Tanks.—If your correspondent "Joe" can heat the water in his tank, he will stop the leaking by introducing a peck of oatmeal into the tank, when the water is quite hot. I have recently tried the experiment with complete success. The oatmeal renders the water mucilaginous, and in its passage through the cracks it deposits a portion of the glutinous matter held in solution, and by degrees fills up the cracks. In the mountains of Scotland, flaws in the stills used for the manufacture of illicit mountain-dew are effectually closed by means of wetted oatmeal. I am assured that in the same manner defective iron boilers may be made perfectly water-tight. "Joe" has committed a mistake in not using pure cement.
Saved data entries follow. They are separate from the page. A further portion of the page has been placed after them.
(** * The SDG data pipeline: ingestion and cleaning stages

    A shallow embedding of [1_data_ingestion.py] and [2_data_cleaning.py]
    (and of the connectivity prelude shared with [3_data_analysis.py] and
    [4_visualizations.py], with the choice of columns these two make in
    the cleaned EV table).

    The scripts are linear Python programs over three libraries: requests,
    pymongo and pandas.  The model keeps their shape:

    - Python values are the inductive [pyval]; a document (a Python [dict]
      with string keys) is an association list in insertion order;
    - a pandas column is a typed list of cells ([column]), a frame is a row
      count with an ordered list of named columns;
    - the document store, the network, the clock, the random generator and
      the console form the [world] that a small state-and-exception monad
      threads through each script; any store command can be made to fail by
      the fault schedule of the world;
    - finite float64 values are modelled by exact rationals ([Q]), kept in
      lowest terms by the arithmetic; NaN is a value of its own.  Printing
      of floats (Python's shortest round-trip [repr]) is a parameter of the
      development ([Runtime]).

    Library behaviour is taken from the documentation of the libraries:
    pymongo refuses an empty bulk insert and gives an [_id] to documents
    that have none; pandas reads missing keys as NaN, infers column dtypes
    from the values, skips NaN in [median] and lets an in-place [fillna] on
    [df[col]] reach the frame (releases without copy-on-write).  Progress
    messages of the scripts are left out of the trace; diagnostics are
    kept. *)

From Stdlib Require Import ZArith QArith String Ascii DecimalString Lia Lqa.
From stdpp Require Import base list strings gmap.

Set Warnings "-register-all".
Open Scope string_scope.

(** ** Python values *)

Inductive pyval : Type :=
| PNone
| PNaN
| PBool (b : bool)
| PInt (z : Z)
| PFloat (q : Q)
| PStr (s : string)
| PList (l : list pyval)
| PDict (d : list (string * pyval))
| PObjectId (n : nat)
| PDatetime (t : Z).

(** A document: string keys, insertion order kept, no duplicate keys when
    built through [dict_set]. *)
Abbreviation doc := (list (string * pyval)).

Fixpoint dict_get (k : string) (d : doc) : option pyval :=
  match d with
  | [] => None
  | (k', v) :: d' => if String.eqb k k' then Some v else dict_get k d'
  end.

(** [d[k] = v]: overwrite in place when the key exists, append otherwise. *)
Fixpoint dict_set (k : string) (v : pyval) (d : doc) : doc :=
  match d with
  | [] => [(k, v)]
  | (k', v') :: d' =>
      if String.eqb k k' then (k, v) :: d' else (k', v') :: dict_set k v d'
  end.

Definition dict_has (k : string) (d : doc) : bool :=
  match dict_get k d with Some _ => true | None => false end.

Definition dict_keys (d : doc) : list string := d.*1.

(** [pandas.isnull] on a scalar held in an object column. *)
Definition isnull (v : pyval) : bool :=
  match v with
  | PNone | PNaN => true
  | _ => false
  end.

(** Python truthiness, as used by [if sample_val and ...]. *)
Definition truthy (v : pyval) : bool :=
  match v with
  | PNone => false
  | PNaN => true
  | PBool b => b
  | PInt z => negb (z =? 0)%Z
  | PFloat q => negb (Qeq_bool q 0)
  | PStr s => negb (String.eqb s "")
  | PList l => match l with [] => false | _ => true end
  | PDict d => match d with [] => false | _ => true end
  | PObjectId _ => true
  | PDatetime _ => true
  end.

(** ** Strings: [str.replace], [str.isdigit], decimal numerals *)

Definition is_digit (c : ascii) : bool :=
  (48 <=? nat_of_ascii c)%nat && (nat_of_ascii c <=? 57)%nat.

(** [s.replace(c, '')] for a one-character pattern. *)
Fixpoint remove_char (c : ascii) (s : string) : string :=
  match s with
  | EmptyString => EmptyString
  | String a s' =>
      if Ascii.eqb a c then remove_char c s' else String a (remove_char c s')
  end.

Fixpoint all_digits (s : string) : bool :=
  match s with
  | EmptyString => true
  | String a s' => is_digit a && all_digits s'
  end.

(** [str.isdigit]: at least one character, and every character a digit.
    Characters are bytes here and digits are ['0'..'9']; the digits of
    other scripts, which Python accepts as well, are outside the model. *)
Definition isdigit (s : string) : bool :=
  match s with
  | EmptyString => false
  | _ => all_digits s
  end.

(** The test of the cleaning script:
    [s.replace('.', '').replace('-', '').isdigit()]. *)
Definition looks_numeric (s : string) : bool :=
  isdigit (remove_char "-"%char (remove_char "."%char s)).

Definition digit_value (c : ascii) : Z := Z.of_nat (nat_of_ascii c - 48).

Fixpoint digits_value (acc : Z) (s : string) : Z :=
  match s with
  | EmptyString => acc
  | String a s' => digits_value (10 * acc + digit_value a)%Z s'
  end.

(** Cut a string at its first ['.']. *)
Fixpoint split_dot (s : string) : string * option string :=
  match s with
  | EmptyString => (EmptyString, None)
  | String a s' =>
      if Ascii.eqb a "."%char then (EmptyString, Some s')
      else let '(i, f) := split_dot s' in (String a i, f)
  end.

(** A parsed numeral: an integer literal or a literal with a fraction. *)
Inductive numeral : Type :=
| NumInt (z : Z)
| NumFloat (q : Q).

Definition parse_unsigned (s : string) : option numeral :=
  match split_dot s with
  | (i, None) => if isdigit i then Some (NumInt (digits_value 0 i)) else None
  | (i, Some f) =>
      if all_digits i && all_digits f
         && negb (String.eqb i "" && String.eqb f "")
      then Some (NumFloat
                   (Qred (Qmake (digits_value 0 (i ++ f))
                                (Z.to_pos (10 ^ Z.of_nat (String.length f))))))
      else None
  end.

Definition numeral_opp (n : numeral) : numeral :=
  match n with
  | NumInt z => NumInt (- z)
  | NumFloat q => NumFloat (Qopp q)
  end.

(** The numeric reading of a string cell by [pandas.to_numeric]: a signed
    decimal numeral with an optional fraction.  Exponent notation,
    infinities and surrounding blanks are outside the modelled input
    domain (the two feeds deliver plain decimal numerals); such strings
    count as unparseable here. *)
Definition parse_numeral (s : string) : option numeral :=
  match s with
  | String "-" s' => numeral_opp <$> parse_unsigned s'
  | String "+" s' => parse_unsigned s'
  | _ => parse_unsigned s
  end.

Definition str_of_int (z : Z) : string :=
  NilZero.string_of_int (Z.to_int z).

(** ** Columns and frames *)

(** A pandas column with its dtype: [object], [int64], [float64] (where
    [None] is NaN) or [bool]. *)
Inductive column : Type :=
| ColObject (cells : list pyval)
| ColInt (cells : list Z)
| ColFloat (cells : list (option Q))
| ColBool (cells : list bool).

Definition float_cell (c : option Q) : pyval :=
  match c with Some q => PFloat q | None => PNaN end.

(** The cells of a column as Python scalars ([Series.tolist]). *)
Definition column_cells (c : column) : list pyval :=
  match c with
  | ColObject l => l
  | ColInt l => PInt <$> l
  | ColFloat l => float_cell <$> l
  | ColBool l => PBool <$> l
  end.

(** [c.dtype in ['float64', 'int64']]. *)
Definition is_numeric_dtype (c : column) : bool :=
  match c with
  | ColInt _ | ColFloat _ => true
  | ColObject _ | ColBool _ => false
  end.

(** [c.isnull().sum()]. *)
Definition missing_count (c : column) : nat :=
  length (filter (λ v, isnull v = true) (column_cells c)).

(** [c.dropna()], as Python scalars. *)
Definition dropna (c : column) : list pyval :=
  filter (λ v, isnull v = false) (column_cells c).

Record frame : Type := Frame {
  nrows : nat;
  columns : list (string * column)
}.

Fixpoint frame_get (k : string) (cs : list (string * column)) : option column :=
  match cs with
  | [] => None
  | (k', c) :: cs' => if String.eqb k k' then Some c else frame_get k cs'
  end.

(** [df[k] = c]: replace the column when the name exists, append it as the
    last column otherwise. *)
Fixpoint frame_set (k : string) (c : column) (cs : list (string * column))
  : list (string * column) :=
  match cs with
  | [] => [(k, c)]
  | (k', c') :: cs' =>
      if String.eqb k k' then (k, c) :: cs' else (k', c') :: frame_set k c cs'
  end.

Definition frame_has (k : string) (cs : list (string * column)) : bool :=
  match frame_get k cs with Some _ => true | None => false end.

Definition in_list (k : string) (l : list string) : bool :=
  existsb (String.eqb k) l.

(** [df.drop(columns=[col for col in names if col in df.columns])]. *)
Definition frame_drop (names : list string) (df : frame) : frame :=
  Frame (nrows df)
        (filter (λ kc, in_list kc.1 names = false) (columns df)).

(** *** Building a frame from a list of documents *)

(** Keys in order of first appearance over the documents. *)
Fixpoint add_keys (ks : list string) (seen : list string) : list string :=
  match ks with
  | [] => seen
  | k :: ks' => add_keys ks' (if in_list k seen then seen else seen ++ [k])
  end.

Definition union_keys (docs : list doc) : list string :=
  foldl (λ seen d, add_keys (dict_keys d) seen) [] docs.

(** A key absent from a document reads as NaN. *)
Definition raw_cells (k : string) (docs : list doc) : list pyval :=
  (λ d, default PNaN (dict_get k d)) <$> docs.

Definition is_scalar_num (v : pyval) : bool :=
  match v with
  | PNone | PNaN | PInt _ | PFloat _ => true
  | _ => false
  end.

Definition is_bool_val (v : pyval) : bool :=
  match v with PBool _ => true | _ => false end.

Definition is_int_val (v : pyval) : bool :=
  match v with PInt _ => true | _ => false end.

Definition is_float_like (v : pyval) : bool :=
  match v with PFloat _ | PNaN => true | _ => false end.

Definition as_float (v : pyval) : option Q :=
  match v with
  | PInt z => Some (inject_Z z)
  | PFloat q => Some q
  | PBool b => Some (if b then 1 else 0)%Q
  | _ => None
  end.

Definition as_int (v : pyval) : Z :=
  match v with
  | PInt z => z
  | PBool b => if b then 1%Z else 0%Z
  | _ => 0%Z
  end.

Definition as_bool (v : pyval) : bool :=
  match v with PBool b => b | _ => false end.

(** dtype inference of the [DataFrame] constructor on one column of
    Python objects: all booleans give [bool]; integers alone give [int64];
    numbers with a missing entry or a float give [float64]; a column of
    [None] alone stays [object], one that also holds a NaN is [float64];
    anything else is [object]. *)
Definition infer_column (cells : list pyval) : column :=
  match cells with
  | [] => ColObject []
  | _ =>
      if forallb is_bool_val cells then ColBool (as_bool <$> cells)
      else if forallb is_scalar_num cells then
        if forallb is_int_val cells then ColInt (as_int <$> cells)
        else if existsb is_int_val cells || existsb is_float_like cells
             then ColFloat (as_float <$> cells)
             else ColObject cells
      else ColObject cells
  end.

(** [pd.DataFrame(list(cursor))]. *)
Definition frame_of_docs (docs : list doc) : frame :=
  Frame (length docs)
        ((λ k, (k, infer_column (raw_cells k docs))) <$> union_keys docs).

(** [df.to_dict('records')]. *)
Definition row_of (cs : list (string * column)) (i : nat) : doc :=
  (λ kc, (kc.1, default PNaN (column_cells kc.2 !! i))) <$> cs.

Definition to_records (df : frame) : list doc :=
  row_of (columns df) <$> seq 0 (nrows df).

(** *** Numeric coercion: [pd.to_numeric(c, errors='coerce')] *)

(** One object cell: numbers stay, booleans count as 0/1, numerals in
    strings are parsed, everything else becomes missing. *)
Definition to_numeric_cell (v : pyval) : option numeral :=
  match v with
  | PInt z => Some (NumInt z)
  | PFloat q => Some (NumFloat q)
  | PBool b => Some (NumInt (if b then 1 else 0)%Z)
  | PStr s => parse_numeral s
  | _ => None
  end.

Definition numeral_is_int (n : option numeral) : bool :=
  match n with Some (NumInt _) => true | _ => false end.

Definition numeral_float (n : option numeral) : option Q :=
  match n with
  | Some (NumInt z) => Some (inject_Z z)
  | Some (NumFloat q) => Some q
  | None => None
  end.

Definition numeral_int (n : option numeral) : Z :=
  match n with Some (NumInt z) => z | _ => 0%Z end.

(** A column that already has a numeric or boolean dtype is returned as it
    is; an object column becomes [int64] when every cell reads as an
    integer and [float64] as soon as one cell is a float or missing. *)
Definition to_numeric (c : column) : column :=
  match c with
  | ColObject [] => ColFloat []
  | ColObject cells =>
      let ns := to_numeric_cell <$> cells in
      if forallb is_bool_val cells then ColBool (as_bool <$> cells)
      else if forallb numeral_is_int ns then ColInt (numeral_int <$> ns)
      else ColFloat (numeral_float <$> ns)
  | _ => c
  end.

(** *** Median and filling *)

Fixpoint insert_sorted (x : Q) (l : list Q) : list Q :=
  match l with
  | [] => [x]
  | y :: l' => if Qle_bool x y then x :: l else y :: insert_sorted x l'
  end.

Definition sort_values (l : list Q) : list Q := foldr insert_sorted [] l.

(** Median of the present values: the middle one, or the mean of the two
    middle ones; none when there is no value.  (Results of arithmetic are
    kept in lowest terms, so that equal numbers are equal terms.) *)
Definition median_of (vals : list Q) : option Q :=
  let s := sort_values vals in
  let n := length s in
  if Nat.odd n then s !! (n / 2)%nat
  else match s !! (n / 2 - 1)%nat, s !! (n / 2)%nat with
       | Some a, Some b => Some (Qred ((a + b) / 2))
       | _, _ => None
       end.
If all other measures fail, he may still accomplish his object by lining the bottom with roofing tiles placed close together and covering them with a coat half an inch thick of cement, unmixed with any other material, and applied by a workman who knows how to use it.—R. G. L.—Another correspondent says that he has three tanks, and all of them hold perfectly well; the liquid in them being secured by puddle dams of good clay 18 inches wide—the tanks being faced with brick. They are sunk in very open gravel.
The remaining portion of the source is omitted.